- [DATA PROVIDED]:
Lemma cli_export_k_matches_metrics_witness :
  let w' := snd (cli_main retriever_syllabus None 0 (Some "results.json") None
                   (world_of (__init__ retriever_syllabus 5))) in
  cli_main retriever_syllabus None 0 (Some "results.json") None
    (world_of (__init__ retriever_syllabus 5)) = (Ok tt, w')
  ∧ ∃ v, fs w' !! "results.json"%string = Some v ∧ py_get v "k" = Some (JInt 0).
Proof.
  cbv zeta.
  assert (Hcli : cli_main retriever_syllabus None 0 (Some "results.json") None
    (world_of (__init__ retriever_syllabus 5))
    = (Ok tt, snd (cli_main retriever_syllabus None 0 (Some "results.json") None
                   (world_of (__init__ retriever_syllabus 5))))) by (vm_compute; reflexivity).
  split; [exact Hcli|].
  destruct (cli_export_k_matches_metrics retriever_syllabus None 0 "results.json"%string _ _
              ltac:(discriminate) Hcli) as (v & Hv & Hk & _).
  exists v. split; [exact Hv|exact Hk].
Defined.

(** Without a non-empty [--test-file], a command line run that returns
    normally has evaluated exactly the five sample test cases, in order,
    and [--export] has written [num_queries = 5]. *)
Theorem cli_runs_sample_cases (retriever : Retriever) (test_file export : option string)
    (k : nat) (w w' : World)
    (Htest : py_truthy_str test_file = None)
    (Hcli : cli_main retriever test_file k export None w = (Ok tt, w')) :
  ev_test_cases (self w') = create_sample_test_cases
  ∧ Forall2 (fun c r => EvalResult.query r = case_query c)
      create_sample_test_cases (ev_results (self w'))
  ∧ (∀ p, py_truthy_str export = Some p →
       ∃ v, fs w' !! p = Some v
            ∧ py_get v "num_queries"
              = Some (JInt (Z.of_nat (length create_sample_test_cases)))).
Proof.
  unfold cli_main in Hcli. rewrite py_truthy_str_none, Htest in Hcli.
  unfold mbind at 1, M_bind at 1, modify_self in Hcli.
  set (w1 := set_self (__init__ retriever k) w) in Hcli.
  unfold mbind at 1, M_bind at 1 in Hcli. rewrite add_cases_ok in Hcli.
  set (w2 := set_self (set_test_cases (ev_test_cases (self w1) ++ create_sample_test_cases)
                        (self w1)) w1) in Hcli.
  unfold mbind, M_bind in Hcli.
  destruct (run_evaluation (Some k) w2) as [[summary|e] w3] eqn:Erun; [|discriminate].
  apply run_evaluation_ok in Erun as (_ & _ & Htc & _ & Hlen & Hall & _).
  assert (Hq : Forall2 (fun c r => EvalResult.query r = case_query c)
                 create_sample_test_cases (ev_results (self w3))).
  { eapply Forall2_impl; [exact Hall|]. intros case r [documents [latency_ms ->]].
    reflexivity. }
  destruct (py_truthy_str export) as [p|] eqn:Eexp.
  - apply export_results_written in Hcli as [Hself (v & Hv & _ & _ & Hnq & _)].
    rewrite Hself. split; [exact Htc|split; [exact Hq|]].
    intros p' Hp'. injection Hp' as <-. exists v. split; [exact Hv|].
    rewrite Hnq, Hlen. reflexivity.
  - unfold mret, M_ret in Hcli. injection Hcli as <-.
    split; [exact Htc|split; [exact Hq|discriminate]].
Qed.
(** The loop of [cleanupRecent] over the entries [l]: each turn reads the
    clock once, and the only change to the cache is the deletion of the
    entries found older than [timeout]. *)
Lemma cleanup_loop l : forall w c,
  recent (mon w) = Some c ->
  exists c',
    for_each (cleanup_body rt) l w =
      Done tt (advance (length l) (set_recent (Some c') w)) /\
    (forall n, n ∉ l.*1 -> c' !! n = c !! n) /\
    (forall n, c' !! n = None \/ c' !! n = c !! n) /\
    (forall n, is_Some (c !! n) -> c' !! n = None ->
       exists i ts, l !! i = Some (n, ts) /\
                    (ts + timeout < clock rt (ticks w + i))%Z) /\
    (NoDup l.*1 -> forall i n ts, l !! i = Some (n, ts) ->
       c' !! n = if (ts + timeout <? clock rt (ticks w + i))%Z
                 then None else c !! n).
Proof.
  induction l as [|[n ts] l IH]; intros w c Hc.
  { exists c. split; [|split; [done|split; [by right|split]]].
    - rewrite <- Hc. simpl. unfold ret. f_equal.
      destruct w as [[] ? ? ? ?]; done.
    - intros n [ts Hts] Hnone. congruence.
    - intros _ i n ts Hi. done. }
  set (c1 := if (ts + timeout <? clock rt (ticks w))%Z then delete n c else c).
  set (w1 := tick (set_recent (Some c1) w)).
  destruct (IH w1 c1) as (c' & Hrun & Hout & Hdel & Hwhy & Hin); [done|].
  assert (Hc1 : forall n', n' <> n -> c1 !! n' = c !! n').
  { intros n' Hn'. unfold c1. destruct (_ <? _)%Z; [|done].
    by rewrite lookup_delete_ne. }
  exists c'. split; [|split; [|split; [|split]]].
  - rewrite for_each_cons, (cleanup_body_step n ts w c Hc).
    fold c1. fold w1. rewrite Hrun. f_equal.
    simpl length. rewrite <- advance_tick. done.
  - intros n' Hn'. rewrite fmap_cons, not_elem_of_cons in Hn'.
    destruct Hn' as [Hne Hn']. rewrite Hout by done. by apply Hc1.
  - intros n'. destruct (Hdel n') as [?| ->]; [by left|].
    destruct (decide (n' = n)) as [->|Hne]; [|right; by apply Hc1].
    unfold c1. destruct (_ <? _)%Z; [|by right].
    left. apply lookup_delete_eq.
  - intros n' Hsome Hnone.
    destruct (c1 !! n') as [ts1|] eqn:Hc1n.
    + destruct (Hwhy n') as (i & ts' & Hi & Hold); [by rewrite Hc1n|done|].
      exists (S i), ts'. split; [done|].
      replace (ticks w + S i) with (ticks w1 + i) by (simpl; lia). done.
    + assert (n' = n) as ->.
      { destruct (decide (n' = n)); [done|].
        rewrite Hc1 in Hc1n by done. rewrite Hc1n in Hsome.
        by destruct Hsome. }
      exists 0, ts. split; [done|]. rewrite Nat.add_0_r.
      unfold c1 in Hc1n. destruct (Z.ltb_spec (ts + timeout) (clock rt (ticks w)));
        [done|]. rewrite Hc1n in Hsome. by destruct Hsome.
  - intros Hnd i n' ts' Hi. rewrite fmap_cons in Hnd.
    apply NoDup_cons in Hnd as [Hn Hnd]. destruct i as [|i]; simpl in Hi.
    + simplify_eq. rewrite Nat.add_0_r, Hout by done.
      unfold c1. destruct (_ <? _)%Z; [|done]. apply lookup_delete_eq.
    + rewrite (Hin Hnd i n' ts' Hi).
      replace (ticks w1 + i) with (ticks w + S i) by (simpl; lia).
      rewrite Hc1; [done|]. intros ->. apply Hn.
      apply list_elem_of_fmap. exists (n, ts').
      split; [done|]. by eapply list_elem_of_lookup_2.
Qed.

End Cleanup.

Section CleanupRecent.

Context (rt : Runtime).

Lemma cleanupRecent_nil w :
  recent (mon w) = None -> cleanupRecent rt w = Done tt (ranged w).
Proof.
  intros Hc. rewrite cleanupRecent_unfold. unfold bind, range_map.
  rewrite Hc. simpl. rewrite dom_empty_L.
  replace (omap _ _) with (@nil (string * Time)); [done|].
  symmetry. induction (range_keys rt (ranges w) ∅) as [|k ks IH]; [done|].
  simpl. by rewrite lookup_empty.
Qed.

(** Whatever the order of the loop, [cleanupRecent] only deletes, and it
    deletes an entry only on a reading of the clock later than [timeout]
    past the timestamp of the entry. *)
Lemma cleanupRecent_deletes_only_old w c :
  recent (mon w) = Some c ->
  exists c' k,
    cleanupRecent rt w =
      Done tt (advance k (ranged (set_recent (Some c') w))) /\
    (forall n, c' !! n = None \/ c' !! n = c !! n) /\
    (forall n ts, c !! n = Some ts -> c' !! n = None ->
       exists j, j < k /\ (ts + timeout < clock rt (ticks w + j))%Z).
Proof.
  intros Hc. rewrite cleanupRecent_unfold. unfold bind, range_map.
  rewrite Hc. simpl.
  set (l := omap _ _).
  destruct (cleanup_loop rt l (ranged w) c Hc)
    as (c' & Hrun & _ & Hdel & Hwhy & _).
  exists c', (length l). split; [exact Hrun|]. split; [done|].
  intros n ts Hn Hnone.
  destruct (Hwhy n) as (i & ts' & Hi & Hold); [by rewrite Hn|done|].
  exists i. split; [by eapply lookup_lt_Some|].
  pose proof (range_entries_elem c _ n ts'
                (list_elem_of_lookup_2 _ _ _ Hi)) as Hts.
  rewrite Hn in Hts. by simplify_eq.
Qed.

Lemma range_fair_entries (c : gmap string Time) k :
  range_fair rt ->
  let ks := range_keys rt k (dom c) in
  NoDup ks /\ length ks = size c /\
  (forall n, n ∈ ks <-> is_Some (c !! n)).
Proof.
  intros Hfair ks. pose proof (Hfair k (dom c)) as Hp. fold ks in Hp.
  split; [|split].
  - rewrite Hp. apply NoDup_elements.
  - rewrite Hp. rewrite <- size_dom. done.
  - intros n. rewrite Hp, elem_of_elements. apply elem_of_dom.
Qed.

End CleanupRecent.

(** ** Evaluation of one failure *)

Section Evaluation.

Context (rt : Runtime).

(** C3: a failure whose [Finished] timestamp is more than [timeout / 2]
    (thirty seconds) older than the clock at its evaluation is rejected by
    [checkFailure], so the loop of [Run] does not dispatch it and adds no
    event, whether the run is the first one or not; its ID is in the cache
    afterwards, with the [Finished] timestamp if it was not there before. *)
Theorem stale_failure_is_recorded_but_not_dispatched failure first w c :
  recent (mon w) = Some c ->
  (Finished failure + timeout / 2 < clock rt (ticks w))%Z ->
  exists w' c',
    checkFailure rt failure first w = Done false w' /\
    Run_body rt first failure w = Done tt w' /\
    events w' = events w /\
    recent (mon w') = Some c' /\
    is_Some (c' !! ID failure) /\
    (c !! ID failure = None -> c' !! ID failure = Some (Finished failure)).
Proof.
  intros Hc Hstale.
  destruct (decide (seen w (ID failure) = 0%Z)) as [Hs|Hs].
  - exists (tick (set_recent (Some (<[ID failure := Finished failure]> c)) w)),
      (<[ID failure := Finished failure]> c).
    rewrite (checkFailure_unseen rt _ _ _ c Hc Hs).
    rewrite (Run_body_rejected rt _ _ _ c Hc Hs) by (by left).
    apply Z.ltb_lt in Hstale. rewrite Hstale. simpl.
    rewrite lookup_insert_eq. eauto 10.
  - exists w, c. rewrite checkFailure_cached, Run_body_cached by done.
    rewrite (seen_Some _ c) in Hs by done.
    destruct (c !! ID failure) as [ts|] eqn:Hts; [|done].
    split; [done|]. split; [done|]. split; [done|]. split; [done|].
    split; [by exists ts|done].
Qed.

(** C4, as amended: a failure with a non-zero [Finished] timestamp whose
    ID is not in the cache is recorded by its evaluation on every path,
    accepted, rejected as stale or rejected in the first run; while that
    entry stays, every later evaluation of the ID returns at the presence
    test, leaving the world as it found it. *)
Theorem nonzero_failure_is_evaluated_once failure first w c :
  Finished failure <> 0%Z ->
  recent (mon w) = Some c ->
  c !! ID failure = None ->
  exists w1 c1,
    checkFailure rt failure first w =
      Done (negb (Finished failure + timeout / 2 <? clock rt (ticks w))%Z
            && negb first) w1 /\
    recent (mon w1) = Some c1 /\
    c1 !! ID failure = Some (Finished failure) /\
    forall w2 c2 again first',
      recent (mon w2) = Some c2 ->
      c2 !! ID failure = Some (Finished failure) ->
      ID again = ID failure ->
      checkFailure rt again first' w2 = Done false w2.
Proof.
  intros Hnz Hc Hnew.
  assert (Hs : seen w (ID failure) = 0%Z).
  { by rewrite (seen_Some _ c), Hnew. }
  eexists _, _. split; [by apply checkFailure_unseen|].
  split; [done|]. split; [apply lookup_insert_eq|].
  intros w2 c2 again first' Hc2 Hin Hid.
  apply checkFailure_cached. by rewrite (seen_Some _ c2), Hid, Hin.
Qed.

(** C10: the presence test of [checkFailure] looks at the timestamp stored
    for the ID.  A non-zero stored timestamp ends every evaluation of the
    ID at once, with the world unchanged.  A stored zero timestamp is
    treated exactly as a missing entry: the failure is evaluated and
    recorded again; and a failure whose [Finished] is the zero time is
    rejected whenever the clock reads later than thirty seconds past the
    zero time. *)
Theorem presence_is_a_nonzero_timestamp failure first w c :
  recent (mon w) = Some c ->
  (forall ts, c !! ID failure = Some ts -> ts <> 0%Z ->
     checkFailure rt failure first w = Done false w) /\
  (c !! ID failure = Some 0%Z ->
     checkFailure rt failure first w =
       checkFailure rt failure first
         (set_recent (Some (delete (ID failure) c)) w) /\
     exists b,
       checkFailure rt failure first w =
         Done b (tick (set_recent
                   (Some (<[ID failure := Finished failure]> c)) w))) /\
  (Finished failure = 0%Z ->
     (timeout / 2 < clock rt (ticks w))%Z ->
     exists w', checkFailure rt failure first w = Done false w').
Proof.
  intros Hc. split; [|split].
  - intros ts Hts Hnz. apply checkFailure_cached.
    by rewrite (seen_Some _ c), Hts.
  - intros Hzero.
    assert (Hs : seen w (ID failure) = 0%Z).
    { by rewrite (seen_Some _ c), Hzero. }
    split; [|eexists; by apply checkFailure_unseen].
    rewrite (checkFailure_unseen rt _ _ w c Hc Hs).
    rewrite (checkFailure_unseen rt _ _ _ (delete (ID failure) c)).
    + by rewrite insert_delete_eq.
    + done.
    + unfold seen. simpl. by rewrite lookup_delete_eq.
  - intros Hfin Hclock.
    destruct (decide (seen w (ID failure) = 0%Z)) as [Hs|Hs].
    + eexists. rewrite (checkFailure_unseen rt _ _ w c Hc Hs).
      rewrite Hfin, Z.add_0_l. apply Z.ltb_lt in Hclock.
      by rewrite Hclock.
    + eexists. by apply checkFailure_cached.
Qed.

(** C6: when the poll fails, [Run] returns the error of the poll and
    touches nothing: the monitor, and with it the cache, is as before (a
    cache not yet created stays so), the clock was not read, no map was
    ranged over and no event occurred. *)
Theorem poll_error_aborts_the_run w failures e :
  Failures (mesos (mon w)) (polls w) = (failures, Some e) ->
  exists w',
    Run rt w = Done (Some e) w' /\
    mon w' = mon w /\ ticks w' = ticks w /\ ranges w' = ranges w /\
    events w' = events w /\ polls w' = S (polls w).
Proof.
  intros Hpoll. exists (polled w).
  unfold Run, bind, mesos_Failures. rewrite Hpoll. done.
Qed.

- [INSTRUCTIONS TO FOLLOW]:
Report every line of the data above that contains the string "Hall" by copying it in full.

- [EXERCISE OUTPUT]:
  apply run_evaluation_ok in Erun as (_ & _ & Htc & _ & Hlen & Hall & _).
  { eapply Forall2_impl; [exact Hall|]. intros case r [documents [latency_ms ->]].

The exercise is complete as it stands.